# Thysochromis ansorgii



## Jayhawk (Sep 21, 2002)

I was wandering around the LFS circuit today and came across a store with Thysochromis ansorgii! I'd been wanting a smaller African cichlid for my 36" long 33 gallon tank, and I picked one up. Why one? Simply because I don't want to mess with spawning in this tank which is primarily a tank for my Ctenopoma acutirostre.

Anyone else kept T. ansorgii before?

Now, if only I could find some African glass catfish (Eutropiellus buffei), my tank would be complete. Right now, some platys are filling in for dithers...simply because I haven't found anything else I like better.

Eric


----------



## dwarfpike (Jan 22, 2008)

If you have the room, buy more! These are for some reason hard to find in the hobby, we can always use more breeders! I've never been able to track them down to keep them myself, but have wanted them for years.


----------



## Jayhawk (Sep 21, 2002)

Well, it turns out it was a good thing I only got the one...he's a genetic anomaly. One of his pectoral fins is normal, but the other is 3mm or so higher and near the top of the gills. It would be like a human with a fully functional arm coming out of their rib cage.

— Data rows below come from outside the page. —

(* ===== verification/BudgetPrincipal.v ===== *)
(** * The principal-based adapter of the budget controller

    [reserve], [settle] and [revoke] of crates/kernel/src/admission/budget.rs
    build and tear down a chain of three scopes below a principal's root.  The
    file proves that the chain charges the root exactly the reported usage and
    leaves every other scope and every other reservation alone. *)
From S2P Require Import Prelude FabricTypes Budget BudgetInv.

(** What one use costs a root in one dimension: the usage, at most the request. *)
Definition charged (rem req : option N) (used : N) : option N :=
  match rem, req with
  | Some r, Some q => Some (r - N.min q used)
  | _, _ => rem
  end.

Definition used_dim (d : Dim) (usage : option UsageReport) : N :=
  match usage with Some u => usage_dim d u | None => 0 end.

(** The scope [k] is live under the reservation [r], below [p], and has no live child. *)
Record live_leaf (st : BudgetState) (r : BudgetReservationId) (k p : BudgetScopeId)
    (sc psc : ScopeState) : Prop := {
  ll_res : reservations st !! r = Some k;
  ll_scope : scopes st !! k = Some sc;
  ll_parent : parent_of sc = Some p;
  ll_pscope : scopes st !! p = Some psc;
  ll_leaf : ∀ k' sc', scopes st !! k' = Some sc' → open_child_of k sc' = false;
}.

(** [st'] is [st] up to the remaining amount [a] of the scope [k] and scopes
    created and closed since. *)
Record restored (st : BudgetState) (k : BudgetScopeId) (a : Amount) (st' : BudgetState) : Prop := {
  rs_reservations : reservations st' = reservations st;
  rs_scope : ∀ sc, scopes st !! k = Some sc → scopes st' !! k = Some (set_remaining sc a);
  rs_other : ∀ x, x ≠ k → is_Some (scopes st !! x) → scopes st' !! x = scopes st !! x;
  rs_new : ∀ x xsc, scopes st !! x = None → scopes st' !! x = Some xsc → sc_closed xsc = true;
}.

Section Lemmas.
Context `{HEnv : Env} {HOk : EnvOk}.

Lemma close_live_leaf st n r k p sc psc usage :
  wf st n → live_leaf st r k p sc psc →
  close_locked r usage st n = (Ok tt, closed_state st r k p sc psc (returned_of sc usage), n)
  ∧ wf (closed_state st r k p sc psc (returned_of sc usage)) n ∧ p ≠ k.
Proof.
  intros Hw [Hr Hk Hp Hpp Hleaf]. pose proof (wf_linked _ _ Hw) as Hl.
  destruct (close_locked_linked st n r usage Hl)
    as [(k1 & sc1 & p1 & psc1 & Hr1 & Hk1 & Hop & Hp1 & Hne & Hpp1 & Hno & Heq)|[[Hd _]|
        (k1 & k' & sc' & Hr1 & Hk' & Ho & _)]]; [|congruence|].
  - assert (k1 = k) as -> by congruence. assert (sc1 = sc) as -> by congruence.
    assert (p1 = p) as -> by congruence. assert (psc1 = psc) as -> by congruence.
    split; [done|]. split; [|done]. by eapply wf_closed.
  - assert (k1 = k) as -> by congruence. by rewrite (Hleaf _ _ Hk') in Ho.
Qed.

(** Reserving makes a live leaf; reserving below a leaf, or closing its last
    child, is how the chain is built and unwound. *)
Lemma reserved_leaf st n parent psc kind owner request :
  wf st n → scopes st !! parent = Some psc →
  live_leaf (reserved_state st n parent psc kind owner request) (uuid_v4 (n + 1)) (uuid_v4 n) parent
    (mk_scope (uuid_v4 n) (Some parent) kind owner request (Some (uuid_v4 (n + 1))))
    (set_remaining psc (subtract (sc_remaining psc) request)).
Proof.
  intros Hw Hp. pose proof (wf_linked _ _ Hw) as Hl.
  assert (Hne : parent ≠ uuid_v4 n)
    by (intros ->; apply (drawn_fresh n); by eapply lk_drawn).
  split; cbn.
  - apply lookup_insert_eq.
  - apply lookup_insert_eq.
  - done.
  - rewrite lookup_insert_ne by congruence. apply lookup_insert_eq.
  - intros k' sc' Hk'. apply not_true_iff_false. intros [_ Hpar]%open_child_of_true.
    assert (∀ x xsc, scopes st !! x = Some xsc → parent_of xsc = Some (uuid_v4 n) → False) as Hno.
    { intros x xsc Hx Hxp. destruct (lk_child _ _ Hl _ _ _ Hx Hxp) as (? & ? & Hq & _).
      apply (drawn_fresh n). by eapply lk_drawn. }
    apply lookup_insert_Some in Hk' as [[<- <-]|[_ Hk']]; [cbn in Hpar; congruence|].
    apply lookup_insert_Some in Hk' as [[<- <-]|[_ Hk']]; [|by eapply Hno].
    by eapply (Hno parent psc).
Qed.


Lemma restored_same st st' k sc :
  scopes st !! k = Some sc → scopes st' = scopes st → reservations st' = reservations st →
  restored st k (sc_remaining sc) st'.
Proof.
  intros Hk Hs Hr. split; rewrite ?Hs; try done; [|congruence].
  intros sc' Hk'. rewrite Hk'. assert (sc' = sc) as -> by congruence. by destruct sc.
Qed.

(** Reserve, let the child be used and restored, close: the parent is restored
    with what the close returned. *)
Lemma reserve_close_restores st n parent psc kind owner request usage st2 n2 a :
  wf st n → scopes st !! parent = Some psc →
  wf st2 n2 →
  restored (reserved_state st n parent psc kind owner request) (uuid_v4 n) a st2 →
  ∃ st3, close_locked (uuid_v4 (n + 1)) usage st2 n2 = (Ok tt, st3, n2) ∧ wf st3 n2
    ∧ legacy_chains st3 = legacy_chains st2
    ∧ restored st parent
        (add (subtract (sc_remaining psc) request)
           (match usage with None => from_request request
                           | Some u => unused (from_request request) u end)) st3.
Proof.
  intros Hw Hp Hw2 Hrest. pose proof (wf_linked _ _ Hw) as Hl.
  destruct (reserved_leaf st n parent psc kind owner request Hw Hp) as [Hr Hs Hpar Hpp Hleaf].
  assert (Hfresh : scopes st !! uuid_v4 n = None)
    by (eapply linked_scope_fresh; [done|apply drawn_fresh]).
  assert (Hne : parent ≠ uuid_v4 n) by congruence.
  assert (Hrfresh : reservations st !! uuid_v4 (n + 1) = None).
  { destruct (reservations st !! uuid_v4 (n + 1)) as [k|] eqn:Hk; [|done].
    apply (lk_live _ _ Hl) in Hk as (sc & Hk & Hr' & _).
    exfalso. apply (drawn_fresh (n + 1)). eapply drawn_mono; [|by eapply lk_res_drawn]. lia. }
  assert (Hll : live_leaf st2 (uuid_v4 (n + 1)) (uuid_v4 n) parent
                  (set_remaining (mk_scope (uuid_v4 n) (Some parent) kind owner request
                     (Some (uuid_v4 (n + 1)))) a)
                  (set_remaining psc (subtract (sc_remaining psc) request))).
  { split.
    - by rewrite (rs_reservations _ _ _ _ Hrest).
    - by apply (rs_scope _ _ _ _ Hrest).
    - done.
    - rewrite (rs_other _ _ _ _ Hrest); [done|done|]. by rewrite Hpp.
    - intros x xsc Hx.
      destruct (scopes (reserved_state st n parent psc kind owner request) !! x) as [xsc1|] eqn:Hx1.
      + destruct (decide (x = uuid_v4 n)) as [->|Hxn].
        * rewrite (rs_scope _ _ _ _ Hrest _ Hs) in Hx. injection Hx as <-.
          apply (Hleaf _ _ Hs).
        * rewrite (rs_other _ _ _ _ Hrest) in Hx by (rewrite ?Hx1; done).
          by apply (Hleaf _ _ Hx).
      + apply not_true_iff_false. intros [Hop _]%open_child_of_true.
        rewrite (rs_new _ _ _ _ Hrest _ _ Hx1 Hx) in Hop. done. }
  destruct (close_live_leaf _ _ _ _ _ _ _ usage Hw2 Hll) as (Heq & Hw3 & _).
  eexists. split; [exact Heq|]. split; [exact Hw3|]. split; [done|]. split; cbn.
  - rewrite (rs_reservations _ _ _ _ Hrest). cbn. by rewrite delete_insert_id.
  - intros sc Hsc. assert (sc = psc) as -> by congruence. by rewrite lookup_insert_eq.
  - intros x Hx His. rewrite lookup_insert_ne by done.
    assert (x ≠ uuid_v4 n) by (intros ->; rewrite Hfresh in His; by destruct His).
    rewrite lookup_insert_ne by done.
    rewrite (rs_other _ _ _ _ Hrest); cbn; rewrite ?lookup_insert_ne by done; done.
  - intros x xsc Hx. assert (x ≠ parent) by congruence. rewrite lookup_insert_ne by done.
    intros [[<- <-]|[Hxn Hx2]]%lookup_insert_Some; [done|].
    eapply (rs_new _ _ _ _ Hrest); [|exact Hx2]. cbn. by rewrite !lookup_insert_ne.
Qed.
(* ===== verification/AdmissionInv.v ===== *)
(** * Lemmas on the production admission controller

    How [admit], [settle] and [revoke] act on the permit table, on the shared
    budget controller and on the lease manager, and that every call keeps the
    invariant [adm_inv]. *)
From S2P Require Import Prelude FabricTypes Budget BudgetInv BudgetPrincipal Lease Admission.
Import Production.

Definition either (R R' : Fate) : Fate := λ r o, R r o ∨ R' r o.

Definition cap_fate (r : BudgetReservationId) : Fate := λ r' o,
  r' = r ∧ o = Some BudgetScopeKind.Capability.

(** A reservation for a capability: it is new, live, and stands for a capability. *)
Definition reserves `{Env} (R : Fate) (tree : bool) (st : BudgetState) (n : N)
    (o : option BudgetReservationId) (st' : BudgetState) (n' : N) : Prop :=
  match o with
  | Some r => ¬ drawn n r ∧ inv (either R (cap_fate r)) tree st' n'
              ∧ is_Some (reservations st' !! r)
  | None => inv R tree st' n'
  end ∧ n ≤ n'.

(** The record of a permit that was taken out of the table: what [give_back]
    returns is still its own. *)
Record owned `{Env} (tree : bool) (st : State) (n : N) (record : PermitRecord) : Prop := {
  ow_budget : ∀ c r, budget st = Some c → rec_budget_reservation record = Some r →
    inv (either (fates (active st)) (cap_fate r)) tree (ct_state c) n;
  ow_lease : ∀ id, rec_lease record = Some id → drawn n id;
  ow_lease_inj : ∀ id q rq, rec_lease record = Some id → active st !! q = Some rq →
    rec_lease rq ≠ Some id;
}.

(** The permit [p] with this record is over: it left the table, its reservation
    and its lease are dead, and no other lease was touched. *)
Record ended `{Env} (tree : bool) (st : State) (n : N) (p : PermitId) (record : PermitRecord)
    (st' : State) (n' : N) : Prop := {
  en_time : n ≤ n';
  en_wf : adm_inv tree st' n';
  en_active : active st' = delete p (active st);
  en_budget : ∀ r, rec_budget_reservation record = Some r → reservation_dead st' r;
  en_lease : ∀ id, rec_lease record = Some id → lease_dead st' id;
  en_other : ∀ l l' id, lease_mgr st = Some l → lease_mgr st' = Some l' →
    rec_lease record ≠ Some id → by_id l' !! id = by_id l !! id;
}.

(** The permit tables and the configuration are the same. *)
Definition same_tables (st st' : State) : Prop :=
  active st' = active st ∧ settled st' = settled st
  ∧ sandbox_available st' = sandbox_available st.

(** After the budget step of [admit]. *)
Definition budget_post `{Env} (tree : bool) (st : State) (n : N) (request : AdmissionRequest)
    (res : Result AdmissionError.t (option BudgetReservationId)) (st' : State) (n' : N) : Prop :=
  same_tables st st' ∧ lease_mgr st' = lease_mgr st ∧ n ≤ n' ∧ adm_inv tree st' n' ∧
  match res with
  | Ok (Some r) => ¬ drawn n r ∧ ∃ c, budget st' = Some c
      ∧ is_Some (reservations (ct_state c) !! r)
      ∧ inv (either (fates (active st)) (cap_fate r)) tree (ct_state c) n'
  | Ok None => st' = st ∧ (budget st = None ∨ ar_budget request = None)
  | Err _ => True
  | Panic => False
  end.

Oh well, he's my own little misfit toy...and can live out his life in my tank.

Eric


----------



## Jayhawk (Sep 21, 2002)

Well, I like the first guy so much (deformity and all...it gives him a bit of character) that I went and picked up the remaining two.

I can't tell, but one possibly may be a female. The store owner said a local breeder brought them in, so if they're from the same spawn the other two are nearly 1/2 the size of the first. However, if from different spawns, who knows. Truly only time will tell.

Behaviorally, the large for sure male does this head shake thing at other fish, and he did it to the two other Thysochromis when they were in the bag. All three are hanging out together again (they were doing so in the LFS when I bought the first one a bit back).

Very nice fish overall. If they spawn, they'll feed the leopard bush fish. If they're all males, they seem to be betting along very well. Either way, I really like them. They have a lot of hidden colors.

Eric


----------



## cornbread_5 (Oct 2, 2007)

i have a pair of these guys a friend of mine that works at a lfs came across them and got my a pair hopefully they will breed soon


----------



## Jayhawk (Sep 21, 2002)

The more I look at mine, the more I'm convinced they're all males. They get along really well, though...and obviously appreciate the company of their own species. They're making great dithers for the Ctenopoma acuirostre.

Eric


----------



## cornbread_5 (Oct 2, 2007)

there one of the of the most easiest species to sex the female has a mark right after her belly i will try to take a pic to prove it to you


----------



## cornbread_5 (Oct 2, 2007)

here are pics of my female notice the marking right before u get to the belly there a little mark like a small circle or what not


----------



## Jayhawk (Sep 21, 2002)

Yah, I'm aware of that spot as the main sex ID, and none of mine have that. One is about 2" long, but the other two are only about 1" SL. Did your female have that spot even when it was an inch long?

Even if they're all males, I'm OK with that as long as they keep getting along this well.

Eric


----------



## cornbread_5 (Oct 2, 2007)

i did not have them at that small of a size


----------



## Jayhawk (Sep 21, 2002)

Thanks...there is still hope!


----------



## Nebraska_cichlids (Dec 16, 2005)

Jayhawk: A friend of mine has been breeding this species regularly. I'm not sure whether he still keeps them around. He lives in Kansas City, like you. If he hasn't contacted you by PM, would you like me to ask him whether he has any spare females for you?


----------



## Jayhawk (Sep 21, 2002)

That's a nice offer...your on the HAAS forum, too, right? I'm jayhawk there as well.

However, I'm not actively trying to breed them. If it happens, great, if not, I'm OK watching my leopard ctenopoma grow larger, and larger.

Eric


----------



## Jayhawk (Sep 21, 2002)

Well...2 months after buying the last 2 in the store, I now have two males and a very definite female. Now, so far, no breeding signs, but when they get down to it having a Ctenopoma in the tank will test their parenting skills.

Eric


----------